Objective: The objective of this study was to compare the frequency of first attempt success between basic life support (BLS) first responder initiated King LT-D placement and paramedic initiated endotracheal intubation (ETI) among patients experiencing out-of-hospital cardiac arrest (OOHCA).
Methods: In 2009 a large, urban EMS agency modified their out-of-hospital, non-traumatic, cardiac arrest protocol from paramedic initiated ETI to first responder initiated King LT-D placement. This retrospective analysis of all adult, non-traumatic cardiac arrests occurred four months before and four months after protocol implementation. The outcome variable in this analysis was first attempt airway management success defined as placement of the device with end tidal CO(2) wave form or colorimetric color change, auscultation of bilateral breath sounds, and improved or normal pulse oximetry reading. The independent variable of interest was initial device utilized to secure the airway, King LT-D or ETI.

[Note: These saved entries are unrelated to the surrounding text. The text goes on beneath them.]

Module AuditRepo.
Record CreateAuditEvent : Type := mkCreateAuditEvent {
  cae_tenant_id : option TenantId;
  cae_actor_type : string;
  cae_actor_id : string;
  cae_action : string;
  cae_target_type : string;
  cae_target_id : string;
  cae_metadata_json : Value
}.
Record AuditFilter : Type := mkAuditFilter {
  af_tenant_id : option TenantId;
  af_action : option string;
  af_target_type : option string;
  af_actor_id : option string;
  af_start_date : option DateTime;
  af_end_date : option DateTime
}.

Section repo.
Context `{!Backends, !CursorCodec}.

Definition stmt_insert (id : AuditEventId) (i : CreateAuditEvent) : Stmt AuditEvent := λ t d,
  let row := mkAuditEvent id (cae_tenant_id i) (cae_actor_type i) (cae_actor_id i)
               (cae_action i) (cae_target_type i) (cae_target_id i) (cae_metadata_json i)
               (sql_now t) in
  run_insert row
    (insert_row "audit_events" id row []
       [(ref_ok (cae_tenant_id i) (tenants d), "audit_events_tenant_id_fkey")] (audit_events d))
    set_audit d.
Definition insert_event (input : CreateAuditEvent) : IO World StorageError AuditEvent :=
  id ← new_uuid;
  query (stmt_insert (from_uuid id) input).

(** [$n IS NULL OR condition] *)
Definition if_given {A} (o : option A) (p : A → bool) : bool :=
  match o with Some a => p a | None => true end.
Definition matches_filter (f : AuditFilter) (e : AuditEvent) : bool :=
  if_given (af_tenant_id f) (λ t, bool_decide (ae_tenant_id e = Some t)) &&
  if_given (af_action f) (λ a, bool_decide (ae_action e = a)) &&
  if_given (af_target_type f) (λ a, bool_decide (ae_target_type e = a)) &&
  if_given (af_actor_id f) (λ a, bool_decide (ae_actor_id e = a)) &&
  if_given (af_start_date f) (λ s, s <=? ae_created_at e) &&
  if_given (af_end_date f) (λ s, ae_created_at e <=? s).
Definition audit_key (e : AuditEvent) : DateTime * Uuid := (ae_created_at e, uuid_of (ae_id e)).
Definition list_events (filter : AuditFilter) (cursor : option Cursor) (limit : Z)
    : IO World StorageError (Page AuditEvent) :=
  list_query audit_key cursor limit
    (λ position fetch d,
      Ok (select_page audit_key (matches_filter filter) position fetch
            (rows (audit_events d)))).
End repo.
End AuditRepo.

Results: There were 351 adult, non-traumatic OOHCAs with 184 patients (52.4%) enrolled during the ETI period and 167 (47.6%) during the King LT-D period. The frequency of first attempt success was 57.6% in the ETI group and 87.8% in the King LT-D group. Patients in the King LT-D group were significantly more likely to experience first attempt success versus standard ETI methods (OR 5.3; 95%CI 2.9-9.5).
Conclusion: In this analysis of OOHCA airway management, first attempt BLS King LT-D placement success exceeded that of first attempt paramedic ETI success. In addition, patients in the King LT-D group were more likely to have had an advanced airway attempted and to have had a successful advanced airway placed when multiple attempts were required.